**EXERCISE MATERIALS**.

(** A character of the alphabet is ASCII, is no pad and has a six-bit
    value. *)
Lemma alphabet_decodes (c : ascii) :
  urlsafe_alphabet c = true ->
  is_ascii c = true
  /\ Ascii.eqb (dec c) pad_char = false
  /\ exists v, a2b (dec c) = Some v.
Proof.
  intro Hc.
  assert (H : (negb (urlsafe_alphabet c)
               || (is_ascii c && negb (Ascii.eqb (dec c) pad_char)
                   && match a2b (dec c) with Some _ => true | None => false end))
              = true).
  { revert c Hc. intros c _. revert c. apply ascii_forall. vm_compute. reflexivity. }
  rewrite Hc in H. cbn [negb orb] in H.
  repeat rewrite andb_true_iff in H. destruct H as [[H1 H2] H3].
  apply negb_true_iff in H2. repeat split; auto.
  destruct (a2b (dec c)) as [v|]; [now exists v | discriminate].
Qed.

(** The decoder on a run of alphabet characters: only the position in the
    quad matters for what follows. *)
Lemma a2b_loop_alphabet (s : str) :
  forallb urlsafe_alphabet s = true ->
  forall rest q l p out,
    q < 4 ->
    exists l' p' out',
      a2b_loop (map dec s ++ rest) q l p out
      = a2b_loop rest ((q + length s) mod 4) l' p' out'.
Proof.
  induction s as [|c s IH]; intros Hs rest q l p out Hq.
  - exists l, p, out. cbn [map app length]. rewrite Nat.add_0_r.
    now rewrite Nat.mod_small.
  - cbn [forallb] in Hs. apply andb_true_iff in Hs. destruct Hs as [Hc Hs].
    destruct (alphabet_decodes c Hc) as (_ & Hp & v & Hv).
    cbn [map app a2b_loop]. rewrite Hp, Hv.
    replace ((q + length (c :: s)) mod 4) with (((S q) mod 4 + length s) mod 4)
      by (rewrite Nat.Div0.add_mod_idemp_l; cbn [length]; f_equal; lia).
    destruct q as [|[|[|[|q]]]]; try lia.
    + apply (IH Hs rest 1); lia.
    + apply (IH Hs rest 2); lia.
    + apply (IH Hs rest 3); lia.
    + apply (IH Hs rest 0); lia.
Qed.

==

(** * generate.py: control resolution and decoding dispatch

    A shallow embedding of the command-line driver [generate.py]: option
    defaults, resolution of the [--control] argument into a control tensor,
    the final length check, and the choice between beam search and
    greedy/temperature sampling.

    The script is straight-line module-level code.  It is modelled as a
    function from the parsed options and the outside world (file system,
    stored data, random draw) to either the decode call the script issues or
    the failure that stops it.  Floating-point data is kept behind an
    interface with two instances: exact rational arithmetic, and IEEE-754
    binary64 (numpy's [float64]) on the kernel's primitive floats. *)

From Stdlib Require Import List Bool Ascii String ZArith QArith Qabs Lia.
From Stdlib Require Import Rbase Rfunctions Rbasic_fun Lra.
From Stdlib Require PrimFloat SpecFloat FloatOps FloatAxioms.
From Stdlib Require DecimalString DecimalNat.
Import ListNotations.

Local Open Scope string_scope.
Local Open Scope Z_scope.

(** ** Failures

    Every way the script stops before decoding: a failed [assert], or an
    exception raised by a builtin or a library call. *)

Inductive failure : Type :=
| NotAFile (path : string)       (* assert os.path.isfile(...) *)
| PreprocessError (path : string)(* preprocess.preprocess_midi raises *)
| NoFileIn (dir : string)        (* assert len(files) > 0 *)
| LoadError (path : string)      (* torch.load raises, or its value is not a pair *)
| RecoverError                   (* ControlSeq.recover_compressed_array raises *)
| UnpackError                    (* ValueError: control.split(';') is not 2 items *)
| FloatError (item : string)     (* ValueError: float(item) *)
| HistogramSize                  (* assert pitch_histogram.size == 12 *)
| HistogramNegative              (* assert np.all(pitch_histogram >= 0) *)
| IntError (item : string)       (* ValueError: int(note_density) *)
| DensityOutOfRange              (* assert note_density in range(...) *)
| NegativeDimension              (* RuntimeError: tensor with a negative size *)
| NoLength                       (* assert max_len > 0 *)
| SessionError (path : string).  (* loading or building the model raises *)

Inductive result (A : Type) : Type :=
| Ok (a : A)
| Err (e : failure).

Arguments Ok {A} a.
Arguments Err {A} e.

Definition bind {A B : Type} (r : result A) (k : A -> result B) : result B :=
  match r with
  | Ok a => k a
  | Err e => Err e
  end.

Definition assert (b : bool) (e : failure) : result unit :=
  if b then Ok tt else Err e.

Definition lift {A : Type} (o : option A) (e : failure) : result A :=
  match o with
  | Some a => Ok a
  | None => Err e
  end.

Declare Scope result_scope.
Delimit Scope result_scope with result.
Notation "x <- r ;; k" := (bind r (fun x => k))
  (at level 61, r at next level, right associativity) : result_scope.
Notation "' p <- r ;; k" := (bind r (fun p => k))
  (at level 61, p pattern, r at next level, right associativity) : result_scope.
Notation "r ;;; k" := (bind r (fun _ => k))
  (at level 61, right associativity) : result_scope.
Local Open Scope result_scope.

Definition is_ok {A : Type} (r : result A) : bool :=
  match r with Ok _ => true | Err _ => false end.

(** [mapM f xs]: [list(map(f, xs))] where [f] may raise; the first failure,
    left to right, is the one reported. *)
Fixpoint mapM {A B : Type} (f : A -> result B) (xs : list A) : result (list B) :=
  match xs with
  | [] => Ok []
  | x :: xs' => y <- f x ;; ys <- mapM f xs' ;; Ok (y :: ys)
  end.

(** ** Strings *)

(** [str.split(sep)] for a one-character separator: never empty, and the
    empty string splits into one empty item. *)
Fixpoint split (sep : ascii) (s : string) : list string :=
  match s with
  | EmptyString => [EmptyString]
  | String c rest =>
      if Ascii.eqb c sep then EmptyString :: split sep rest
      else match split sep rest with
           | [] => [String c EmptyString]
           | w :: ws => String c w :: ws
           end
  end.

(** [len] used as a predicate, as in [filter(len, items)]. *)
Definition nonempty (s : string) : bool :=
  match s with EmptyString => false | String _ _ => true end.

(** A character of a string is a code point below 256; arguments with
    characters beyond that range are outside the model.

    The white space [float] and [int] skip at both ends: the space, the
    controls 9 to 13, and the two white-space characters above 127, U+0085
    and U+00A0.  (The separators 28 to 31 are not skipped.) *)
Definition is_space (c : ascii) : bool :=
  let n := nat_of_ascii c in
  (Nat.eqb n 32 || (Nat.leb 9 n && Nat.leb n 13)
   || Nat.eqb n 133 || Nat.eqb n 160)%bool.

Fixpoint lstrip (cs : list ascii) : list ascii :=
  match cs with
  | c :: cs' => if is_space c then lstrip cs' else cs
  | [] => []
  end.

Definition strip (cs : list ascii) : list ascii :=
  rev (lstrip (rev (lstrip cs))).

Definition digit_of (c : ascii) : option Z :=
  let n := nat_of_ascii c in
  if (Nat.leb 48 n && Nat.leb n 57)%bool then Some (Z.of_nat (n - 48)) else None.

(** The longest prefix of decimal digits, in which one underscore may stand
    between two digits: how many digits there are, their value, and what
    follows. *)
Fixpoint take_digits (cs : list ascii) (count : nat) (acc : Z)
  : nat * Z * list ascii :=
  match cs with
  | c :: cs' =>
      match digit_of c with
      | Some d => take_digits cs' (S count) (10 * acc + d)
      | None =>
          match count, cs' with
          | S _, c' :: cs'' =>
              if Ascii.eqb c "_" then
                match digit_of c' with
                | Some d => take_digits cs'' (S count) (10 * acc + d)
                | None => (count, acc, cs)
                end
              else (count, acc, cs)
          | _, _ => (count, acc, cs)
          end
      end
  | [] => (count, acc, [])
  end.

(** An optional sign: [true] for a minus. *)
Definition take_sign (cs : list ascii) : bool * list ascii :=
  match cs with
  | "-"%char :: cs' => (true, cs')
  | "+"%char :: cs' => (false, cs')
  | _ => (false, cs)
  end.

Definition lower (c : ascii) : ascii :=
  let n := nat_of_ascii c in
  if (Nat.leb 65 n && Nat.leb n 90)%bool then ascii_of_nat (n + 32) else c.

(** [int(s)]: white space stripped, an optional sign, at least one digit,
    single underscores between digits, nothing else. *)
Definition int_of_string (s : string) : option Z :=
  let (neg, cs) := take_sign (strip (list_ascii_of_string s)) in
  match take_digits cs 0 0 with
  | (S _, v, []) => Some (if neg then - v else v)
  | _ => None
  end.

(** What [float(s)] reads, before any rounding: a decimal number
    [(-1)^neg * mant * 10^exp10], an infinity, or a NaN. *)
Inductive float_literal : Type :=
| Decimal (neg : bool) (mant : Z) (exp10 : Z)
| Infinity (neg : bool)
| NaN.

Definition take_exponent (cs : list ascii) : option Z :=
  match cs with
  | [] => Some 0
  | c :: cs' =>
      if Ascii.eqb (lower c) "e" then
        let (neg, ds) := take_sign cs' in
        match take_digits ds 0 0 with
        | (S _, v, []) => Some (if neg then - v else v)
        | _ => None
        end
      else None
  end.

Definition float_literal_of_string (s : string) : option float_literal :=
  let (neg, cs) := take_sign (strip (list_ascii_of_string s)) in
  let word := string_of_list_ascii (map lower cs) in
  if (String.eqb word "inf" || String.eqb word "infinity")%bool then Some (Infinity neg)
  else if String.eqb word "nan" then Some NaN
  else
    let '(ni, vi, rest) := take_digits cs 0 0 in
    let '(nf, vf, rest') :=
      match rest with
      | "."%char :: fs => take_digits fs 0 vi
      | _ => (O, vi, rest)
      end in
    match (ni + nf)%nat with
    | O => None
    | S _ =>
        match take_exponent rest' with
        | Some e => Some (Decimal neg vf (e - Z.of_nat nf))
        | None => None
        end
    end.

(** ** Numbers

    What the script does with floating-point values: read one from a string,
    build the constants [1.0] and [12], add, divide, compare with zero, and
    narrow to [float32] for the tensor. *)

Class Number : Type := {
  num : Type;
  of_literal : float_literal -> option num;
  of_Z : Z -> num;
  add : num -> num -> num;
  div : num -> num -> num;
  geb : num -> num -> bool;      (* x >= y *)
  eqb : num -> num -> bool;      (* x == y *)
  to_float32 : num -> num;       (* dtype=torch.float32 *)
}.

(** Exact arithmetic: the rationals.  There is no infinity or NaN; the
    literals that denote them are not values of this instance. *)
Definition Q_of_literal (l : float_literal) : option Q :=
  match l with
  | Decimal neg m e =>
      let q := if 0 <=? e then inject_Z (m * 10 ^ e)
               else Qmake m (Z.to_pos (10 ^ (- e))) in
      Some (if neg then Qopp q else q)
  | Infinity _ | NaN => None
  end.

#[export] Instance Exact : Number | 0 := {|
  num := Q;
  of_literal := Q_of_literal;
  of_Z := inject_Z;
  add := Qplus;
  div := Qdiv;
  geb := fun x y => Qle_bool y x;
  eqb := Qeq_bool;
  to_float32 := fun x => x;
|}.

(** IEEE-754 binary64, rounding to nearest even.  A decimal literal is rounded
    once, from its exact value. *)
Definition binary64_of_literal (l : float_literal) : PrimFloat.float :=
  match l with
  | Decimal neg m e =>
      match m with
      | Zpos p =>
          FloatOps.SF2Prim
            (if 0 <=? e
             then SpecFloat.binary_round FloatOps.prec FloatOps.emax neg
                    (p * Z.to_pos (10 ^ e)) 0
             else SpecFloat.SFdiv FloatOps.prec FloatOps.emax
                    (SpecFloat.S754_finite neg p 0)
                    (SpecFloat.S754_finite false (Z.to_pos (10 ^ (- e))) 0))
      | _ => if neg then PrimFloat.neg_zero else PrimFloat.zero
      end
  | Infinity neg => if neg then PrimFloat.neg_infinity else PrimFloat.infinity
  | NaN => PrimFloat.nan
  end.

**TASK DIRECTIONS**.
The listing above holds a line with "Declare Scope result_scope." and a line with "match r with Ok". Print the stretch from the first through the second, exactly and alone.

**TASK ANSWER**.
Declare Scope result_scope.
Delimit Scope result_scope with result.
Notation "x <- r ;; k" := (bind r (fun x => k))
  (at level 61, r at next level, right associativity) : result_scope.
Notation "' p <- r ;; k" := (bind r (fun p => k))
  (at level 61, p pattern, r at next level, right associativity) : result_scope.
Notation "r ;;; k" := (bind r (fun _ => k))
  (at level 61, right associativity) : result_scope.
Local Open Scope result_scope.

Definition is_ok {A : Type} (r : result A) : bool :=
  match r with Ok _ => true | Err _ => false end.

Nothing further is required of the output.